Place-based initiatives: Etsy.org’s Hudson Valley programme

Photo via Etsy.org Photo via Etsy.org

We at Lifehack are currently thinking about the relevance about place-based programmes (we may well be scheming we can talk about soon). I was excited to catch up with Grace Lodge from Etsy.org this morning. She currently coordinates a local entrepreneurship programme in the Hudson Valley in upstate NY, about two to three hours drive north of New York City. The organisation, Etsy.org is not to be confused with Etsy.com, though they are related as the name suggests—it was launched as an stand-alone charity by its crafty (and entrepreneurial) big sister organisation. It’s soon to be renamed into the Good Work Institute.

Etsy.org’s mission is to develop transformational business education programs that enable us all to work in ways that regenerate our lives, our enterprises, and our communities.Their aim is to get locals to invest in themselves, commit to their region, to others around them and to caring for planet we live on whilst running sustainable businesses.

The Hudson Valley Programme

The Etsy.org team describe the Hudson Valley programme as ‘a 6-month, cohort-based, business education program where a dynamic group of 24 local entrepreneurs and community leaders come together to find clarity, develop confidence, and deepen their commitment to working in ways that make their lives, their enterprises, and the Hudson Valley region thrive.’ It seeks to create a resilient, self-reliant regional economy which serve the people and its place.

The programme itself focuses on the role of personal growth and development in relation to the wider world, through seeking to build a thriving local regenerative economy. Questions such as ‘how do we avoid people leaving community?’ and ‘How are people motivated to stay?’ evidently are relevant to many rural communities in New Zealand and the USA, and other places of course, alike.

Across the months leading up to the programme launch, outreach was crucial to get a diverse, relevant and committed cohort. It consisted of local business and community leaders, intrapreneurs for example lawyers and bankers from local organisations, artists etc.

As part of the programme ‘each fellow identifies an opportunity and/or challenge that can be addressed through their enterprise. Each session presents new knowledge and experiences that develop solutions in the form of a roadmap. At the end of the program each fellow makes their own public and specific commitments to doing regenerative work on a personal, professional, and regional level.’

Participants are encouraged to spend time together outside the sessions, which take place every other week for six months, in particular for those who wouldn’t typically do so. A lot of the work involves building a sense of camaraderie to encourage regular showing up fully and following up with the commitments made to themselves and others . The cohort have triads—much like the whānau groups deploy during our programmes—to check in with each other.
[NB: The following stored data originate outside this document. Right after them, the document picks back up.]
(* ===== verification/LexerText.v ===== *)
(** * What the lexer reads back: string literals decode to the bytes they were
    written for, and names are read whole. *)
From stdpp Require Import base list strings gmap.
From Stdlib Require Import Ascii ZArith Lia.
From S2P Require Import Prelude GoStd Token Lexer LexerFacts.

Open Scope string_scope.
Open Scope nat_scope.
Open Scope list_scope.

#[local] Arguments scanString_body : simpl never.

(** ** A printer for string literals *)

(** How to write byte [c] inside double quotes. *)
Definition escape_byte (c : ascii) : list ascii :=
  if bool_decide (c = LF) then [BACKSLASH; "n"%char]
  else if bool_decide (c = CR) then [BACKSLASH; "r"%char]
  else if bool_decide (c = TAB) then [BACKSLASH; "t"%char]
  else if bool_decide (c = DQUOTE) || bool_decide (c = BACKSLASH) || bool_decide (c = NUL)
  then [BACKSLASH; c]
  else [c].

Definition escape (s : list ascii) : list ascii := flat_map escape_byte s.

Definition literal (s : list ascii) : list ascii := DQUOTE :: escape s ++ [DQUOTE].

(** ** Reading plain bytes *)

(** The lexer one byte further on the same line. *)
Definition next_col (l : Lexer) : Lexer := set_at (S (idx l)) (line l) (col l + 1) l.

Lemma read_plain l c :
  src l !! idx l = Some c -> c <> CR -> c <> LF -> read l = (c, next_col l).
Proof.
  intros Hc HCR HLF. pose proof (lookup_lt_Some _ _ _ Hc). unfold read, byte_at. rewrite Hc.
  destruct (Nat.leb_spec (length (src l)) (idx l)); [lia|]. simpl.
  by rewrite !bool_decide_false.
Qed.

Lemma adv_plain l c :
  src l !! idx l = Some c -> c <> CR -> c <> LF -> adv l = next_col l.
Proof. intros. unfold adv. by erewrite read_plain. Qed.

Lemma drop_cons_lookup {A} (l : list A) n x r :
  drop n l = x :: r -> l !! n = Some x /\ drop (S n) l = r.
Proof.
  intros H. split.
  - rewrite <- (Nat.add_0_r n), <- lookup_drop, H. done.
  - replace (S n) with (n + 1) by lia. by rewrite <- drop_drop, H.
Qed.

Lemma peek_drop l c r : drop (idx l) (src l) = c :: r -> peek l = c.
Proof. intros [H _]%drop_cons_lookup. unfold peek, byte_at. by rewrite H. Qed.

(** ** The round trip *)

(** Bytes that stand for themselves inside double quotes. *)
Definition plain (c : ascii) : Prop :=
  c <> LF /\ c <> CR /\ c <> DQUOTE /\ c <> BACKSLASH /\ c <> NUL.

Lemma escape_byte_cases c :
  (plain c /\ escape_byte c = [c])
  \/ exists e, escape_byte c = [BACKSLASH; e] /\ unescape e = c /\ e <> CR /\ e <> LF.
Proof.
  unfold escape_byte, plain. repeat case_bool_decide; subst; simpl; try by left.
  all: right; eexists; split; [done|]; by split_and!.
Qed.

Lemma body_plain l c r st0 out :
  drop (idx l) (src l) = c :: r -> plain c ->
  scanString_body DQUOTE (l, st0, out) = inl (next_col l, st0, out).
Proof.
  intros Hd (?&?&?&?&?). pose proof (peek_drop _ _ _ Hd) as Hp.
  apply drop_cons_lookup in Hd as [Hc _].
  unfold scanString_body, isNewline. rewrite Hp, !bool_decide_false by done. simpl.
  by erewrite adv_plain.
Qed.

Lemma body_escape l e r st0 out :
  drop (idx l) (src l) = BACKSLASH :: e :: r -> e <> CR -> e <> LF ->
  scanString_body DQUOTE (l, st0, out)
  = inl (next_col (next_col l), S (S (idx l)), out ++ slice l st0 (idx l) ++ [unescape e]).
Proof.
  intros Hd ??. pose proof (peek_drop _ _ _ Hd) as Hp.
  apply drop_cons_lookup in Hd as [Hc Hd]. apply drop_cons_lookup in Hd as [He _].
  unfold scanString_body. rewrite Hp. simpl.
  rewrite (adv_plain _ _ Hc) by done. rewrite (read_plain (next_col l) e) by done. simpl.
  by rewrite app_assoc.
Qed.

Lemma body_close l r st0 out :
  drop (idx l) (src l) = DQUOTE :: r ->
  scanString_body DQUOTE (l, st0, out)
  = inr (Some (str (out ++ slice l st0 (idx l))), next_col l).
Proof.
  intros Hd. pose proof (peek_drop _ _ _ Hd) as Hp. apply drop_cons_lookup in Hd as [Hc _].
  unfold scanString_body. rewrite Hp. simpl. rewrite (adv_plain _ _ Hc) by done. simpl.
  by rewrite Nat.sub_0_r.
Qed.

(** The loop of [scanString] over an escaped string, from any point of it. *)
Lemma scanString_loop_escape r s : forall l st0 out n,
  drop (idx l) (src l) = escape s ++ DQUOTE :: r -> st0 <= idx l -> left_ l < n ->
  exists l', loop n (scanString_body DQUOTE) (l, st0, out)
             = Some (Some (str (out ++ slice l st0 (idx l) ++ s)), l')
             /\ src l' = src l /\ idx l' = idx l + length (escape s) + 1.
Proof.
  induction s as [|c s IH]; intros l st0 out n Hd Hst Hn; (destruct n as [|n]; [lia|]); simpl in *.
  - rewrite (body_close _ _ _ _ Hd). eexists. split; [by rewrite app_nil_r|].
    split; [done|simpl; lia].
  - assert (Hlt : idx l < length (src l)).
    { destruct (decide (idx l < length (src l))); [done|]. rewrite drop_ge in Hd by lia.
      symmetry in Hd. by apply app_nil in Hd as [_ ?]. }
    assert (Hn1 : left_ (next_col l) < n) by (unfold left_ in *; simpl; lia).
    destruct (escape_byte_cases c) as [[Hpl He]|(e & He & Hu & ?&?)]; rewrite He in *; simpl in *.
    + rewrite (body_plain _ _ _ _ _ Hd Hpl). apply drop_cons_lookup in Hd as [Hc Hd].
      destruct (IH (next_col l) st0 out n Hd ltac:(simpl; lia) Hn1) as (l' & -> & Hs & Hi).
      exists l'. split; [|split; [done|simpl in Hi; lia]].
      unfold slice. simpl. rewrite (take_drop_step _ _ _ _ Hst Hc). by rewrite <- !app_assoc.
    + rewrite (body_escape _ _ _ _ _ Hd) by done.
      apply drop_cons_lookup in Hd as [Hc Hd]. apply drop_cons_lookup in Hd as [Hc' Hd].
      destruct (IH (next_col (next_col l)) (S (S (idx l))) (out ++ slice l st0 (idx l) ++ [unescape e]) n)
        as (l' & -> & Hs & Hi); [done|simpl; lia|unfold left_ in *; simpl in *; lia|].
      exists l'. split; [|split; [done|simpl in Hi; lia]].
      unfold slice at 2. simpl. rewrite Nat.sub_diag, take_0, Hu. by rewrite <- !app_assoc.
Qed.

(** C39. Any byte string survives being written as a literal and lexed: the token at
    [literal s] is a [STRING] whose text is [s], and the lexer goes on right
    after the closing quote. *)
Theorem string_literal_roundtrip (l : Lexer) (s r : list ascii) :
  pend l = None -> eof l = false -> drop (idx l) (src l) = literal s ++ r ->
  exists l', Next l = (mkTok STRING (str s) (lex_pos l), l')
             /\ src l' = src l /\ drop (idx l') (src l') = r.
Proof.
  intros Hp He Hd. unfold literal in Hd. simpl in Hd. rewrite <- app_assoc in Hd. simpl in Hd.
  pose proof (peek_drop _ _ _ Hd) as Hpk. pose proof Hd as Hd0.
  apply drop_cons_lookup in Hd as [Hc Hd].
  set (l0 := set_start (idx l) l).
  destruct (scanString_loop_escape r s (next_col l0) (S (idx l)) []
              (S (left_ (next_col l0)))) as (l' & Hl & Hs & Hi); [done|simpl; lia|lia|].
  assert (Hsc : scanString l0 = (Some (str s), l')).
  { unfold scanString. rewrite (read_plain l0 DQUOTE) by done. simpl idx. rewrite Hl.
    unfold slice. simpl. by rewrite Nat.sub_diag. }
  exists (set_last STRING l'). split.
  - unfold Next. rewrite Hp. simpl. unfold Next_body. rewrite He, Hpk. simpl.
    unfold scanTok. fold l0. simpl. by rewrite Hsc.
  - split; [exact Hs|]. simpl. rewrite Hs, Hi. simpl idx.
    replace (S (idx l) + length (escape s) + 1) with (idx l + (S (length (escape s)) + 1)) by lia.
    change (src (next_col l0)) with (src l). rewrite <- drop_drop, Hd0.
    change (DQUOTE :: escape s ++ DQUOTE :: r) with ((DQUOTE :: escape s) ++ [DQUOTE] ++ r).
    rewrite app_assoc. apply drop_app_length'. rewrite length_app. simpl. lia.
Qed.

(** ** Names *)

Lemma isIdent_plain c : isIdent c = true -> c <> CR /\ c <> LF /\ c <> NUL.
Proof. intros H. by split_and!; intros ->. Qed.

(** The state of the loop of [scanIdent]: all bytes since [i0] belong to the name. *)
Definition in_name (l0 : Lexer) (i0 : nat) (l : Lexer) : Prop :=
  src l = src l0 /\ i0 <= idx l /\ Forall (fun c => isIdent c = true) (slice l i0 (idx l)).

Lemma in_name_adv l0 i0 l :
  in_name l0 i0 l -> isIdent (peek l) = true -> in_name l0 i0 (adv l).
Proof.
  intros (Hs & Hi & Hf) Hc. destruct (isIdent_plain _ Hc) as (?&?&HN).
  apply byte_at_lookup in HN. fold (peek l) in HN.
  rewrite (adv_plain _ _ HN) by done. split; [done|]. split; [simpl; lia|].
  unfold slice in *. simpl. rewrite (take_drop_step _ _ _ _ Hi HN).
  apply Forall_app. by split; [|constructor].
Qed.

Lemma scanIdent_spec l :
  isIdentStart (peek l) = true ->
  let '(name, l') := scanIdent l in
  bytes name = slice l' (idx l) (idx l') /\ Forall (fun c => isIdent c = true) (bytes name)
  /\ isIdent (peek l') = false.
Proof.
  intros Hc. unfold scanIdent. rewrite bytes_str.
  assert (Hc' : isIdent (peek l) = true) by (unfold isIdent; by rewrite Hc).
  set (c := fun l => isIdent (peek l)). set (l2 := while _ c adv _). split; [done|].
  assert (H0 : in_name l (idx l) l).
  { split; [done|]. split; [done|]. unfold slice. by rewrite Nat.sub_diag, take_0. }
  split.
  - apply (while_inv (in_name l (idx l)) c adv); [intros s; apply in_name_adv|].
    by apply in_name_adv.
  - apply (while_exit left_ c adv); [|done]. intros s Hs. apply adv_left.
    by destruct (isIdent_plain _ Hs) as (_&_&?).
Qed.

(** The name tokens: identifiers and keywords. *)
Definition isName (k : Kind) : bool := bool_decide (k = IDENT) || isKeyword k.

(** A name token is spelled with identifier bytes, is cut off by a byte that is
    none, and is a keyword exactly when the keyword table says so. *)
Definition name_ok (r : Tok * Lexer) : Prop :=
  isName (K r.1) = true ->
  bytes (Lit r.1) = slice r.2 (start r.2) (idx r.2)
  /\ Forall (fun c => isIdent c = true) (bytes (Lit r.1))
  /\ isIdent (peek r.2) = false
  /\ kw !! Lit r.1 = if isKeyword (K r.1) then Some (K r.1) else None.

Lemma name_ok_if (b : bool) x y : (b = true -> name_ok x) -> (b = false -> name_ok y) ->
  name_ok (if b then x else y).
Proof. destruct b; auto. Qed.

Lemma name_ok_other r : isName (K r.1) = false -> name_ok r.
Proof. unfold name_ok. congruence. Qed.

Lemma one_or_two_other c2 k2 s2 p l f :
  isName k2 = false -> (forall l, isName (K (f l).1) = false) ->
  name_ok (one_or_two c2 k2 s2 p l f).
Proof. intros. unfold one_or_two. cbv zeta. case_match; by apply name_ok_other. Qed.

Lemma scanTok_name_ok l : name_ok (scanTok (peek l) l).
Proof.
  unfold scanTok. cbv zeta.
  do 22 (apply name_ok_if; intros _;
         [first [by apply name_ok_other | apply one_or_two_other; done]|]).
  apply name_ok_if; intros _. { by destruct (scanString _) as [[s|] l']; apply name_ok_other. }
  apply name_ok_if; intros Hid.
  - pose proof (scanIdent_spec (set_start (idx l) l) Hid) as Hsp.
    pose proof (scanIdent_moved (set_start (idx l) l)) as [(j & ln & cl & Hl & _) _].
    destruct (scanIdent _) as [name l']. cbn [fst snd] in *. destruct Hsp as (Hb & Hf & Hx).
    assert (Hst : start l' = idx l).
    { rewrite Hl. destruct (adv_moved (set_start (idx l) l)) as [(? & ? & ? & -> & _) _]. done. }
    destruct (kw !! name) as [k|] eqn:Hk; intros _; unfold emit; cbn [fst snd K Lit]; simpl start; rewrite Hst, Hk.
    + apply kw_spec in Hk as [-> _]. done.
    + done.
  - by apply name_ok_if; intros _; [destruct (scanNumber _)|]; apply name_ok_other.
Qed.

Lemma Next_name_ok (l : Lexer) : pend l = None -> name_ok (Next l).
Proof.
  intros Hp. rewrite (surjective_pairing (Next l)).
  destruct (Next_out l Hp) as [m|m|m|m]; [by apply name_ok_other..|].
  pose proof (scanTok_name_ok m). by destruct (scanTok (peek m) m).
Qed.

(** Names are lexed by longest match and told from keywords by the table. *)
Theorem name_token_spec (l : Lexer) : pend l = None -> name_ok (Next l).
Proof. apply Next_name_ok. Qed.

(** ** A NUL byte ends the source *)

(** At a NUL byte the lexer takes the source to be over, whatever follows: it
    reports [EOF], at most after one automatic semicolon. *)
Theorem nul_ends_source (l : Lexer) :
  pend l = None -> peek l = NUL ->
  K (Next l).1 = EOF \/ K (Next l).1 = AUTO_SEMI /\ K (Next (Next l).2).1 = EOF.
Proof.
  intros Hp HN.
  assert (Hb : forall l, pend l = None -> eof l = true -> exists r,
    Next l = r /\ (K r.1 = EOF \/ K r.1 = AUTO_SEMI /\ eofSemi r.2 = true /\ eof r.2 = true /\ pend r.2 = None)).
  { clear. intros l Hp He. eexists. split; [done|]. unfold Next. rewrite Hp. simpl.
    unfold Next_body. rewrite He. destruct (_ && _); simpl; [right; by rewrite He|by left]. }
  assert (Hn : exists l1, eof l1 = true /\ pend l1 = None /\ Next l = Next l1).
  { destruct (eof l) eqn:He; [by exists l|]. exists (set_eof l). split; [done|]. split; [done|].
    unfold Next. simpl pend. rewrite Hp. unfold rounds. rewrite He. simpl.
    rewrite Nat.add_1_r. simpl. unfold Next_body at 1. rewrite He, HN. simpl.
    unfold left_ at 2. simpl. fold (left_ l). rewrite Nat.add_0_r. unfold Next_body. simpl.
    by destruct (_ && _). }
  destruct Hn as (l1 & He & Hp1 & ->). destruct (Hb l1 Hp1 He) as (r & -> & [H|(H & Hs & He' & Hp')]).
  - by left.
  - right. split; [done|]. unfold Next. rewrite Hp'. simpl. unfold Next_body. by rewrite He', Hs.
Qed.

(** ** Instances *)

Definition demo_text : list ascii := [DQUOTE; "a"%char; LF; NUL; BACKSLASH].

Lemma string_literal_roundtrip_witness :
  exists l', Next (NewLexerAt EmptyString (literal demo_text) NoPos)
             = (mkTok STRING (str demo_text) (mkPos EmptyString 1 1), l') /\ drop (idx l') (src l') = [].
Proof.
  destruct (string_literal_roundtrip (NewLexerAt EmptyString (literal demo_text) NoPos) demo_text [])
    as (l' & H & _ & Hd); [reflexivity|reflexivity|vm_compute; reflexivity|].
  exists l'. split; [exact H|exact Hd].
Defined.

Definition demo_name : Lexer := NewLexerAt EmptyString (bytes "iffy = 1") NoPos.

Lemma name_token_spec_witness :
  Lit (Next demo_name).1 = "iffy" /\ kw !! Lit (Next demo_name).1 = None.
Proof.
  split; [vm_compute; reflexivity|].
  destruct (name_token_spec demo_name eq_refl) as (_ & _ & _ & H); [vm_compute; reflexivity|exact H].
Defined.

Definition demo_nul : Lexer := NewLexerAt EmptyString (NUL :: bytes "let x = 1") NoPos.

Lemma nul_ends_source_witness : K (Next demo_nul).1 = EOF \/ K (Next (Next demo_nul).2).1 = EOF.
Proof.
  destruct (nul_ends_source demo_nul eq_refl) as [H|[_ H]]; [vm_compute; reflexivity| |];
    [left|right]; exact H.
Defined.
The role of outside facilitation

The role for the outside facilitator, or person guiding a group through a social process (whether it’s Etsy.org or Lifehack), often includes deep listening to those present, and finding out who else should be there. In the lead up to the Hudson Valley programme, Grace mentioned that many community meetings proactively involved local key stakeholders, and asking them who isn’t here, or who doesn’t normally get these opportunities. A question that’s present for each of us in our work is how outside facilitators can we act as the bridge between organisations that don’t normally collaborate, or aren’t aware that they might share a common vision—or include those who aren’t usually included? And how do we make use of the wisdom holders, or the kaumatua in New Zealand’s instance, as a resource and champion for such a programme?

The role of self-care

Similarly to what we often ponder at Lifehack, the question of ‘What are you doing to take care of yourself?’ is prominent across Etsy.org’s programme too. If lasting positive change is what we’re all after then what use is creating initiatives, enterprise or otherwise, that are emotionally (or financially) unsustainable?

Big thanks

It’s so refreshing for us at Lifehack to come across interventions and organisations that might follow a similar structure  or approach or pattern. Huge thanks to Grace at Etsy.org and our other international friends who we semi-regularly get on the phone with to share practice, insight and hardship: the team at Blue Ridge Labs/Robin Hood Foundation, Thicket Labs, WellAhead/McConnell Foundation and the team at Social Labs. Only by sharing the work we’re each doing can we accelerate the pace of change at which we make lasting positive change in our respective corners of the world a reality.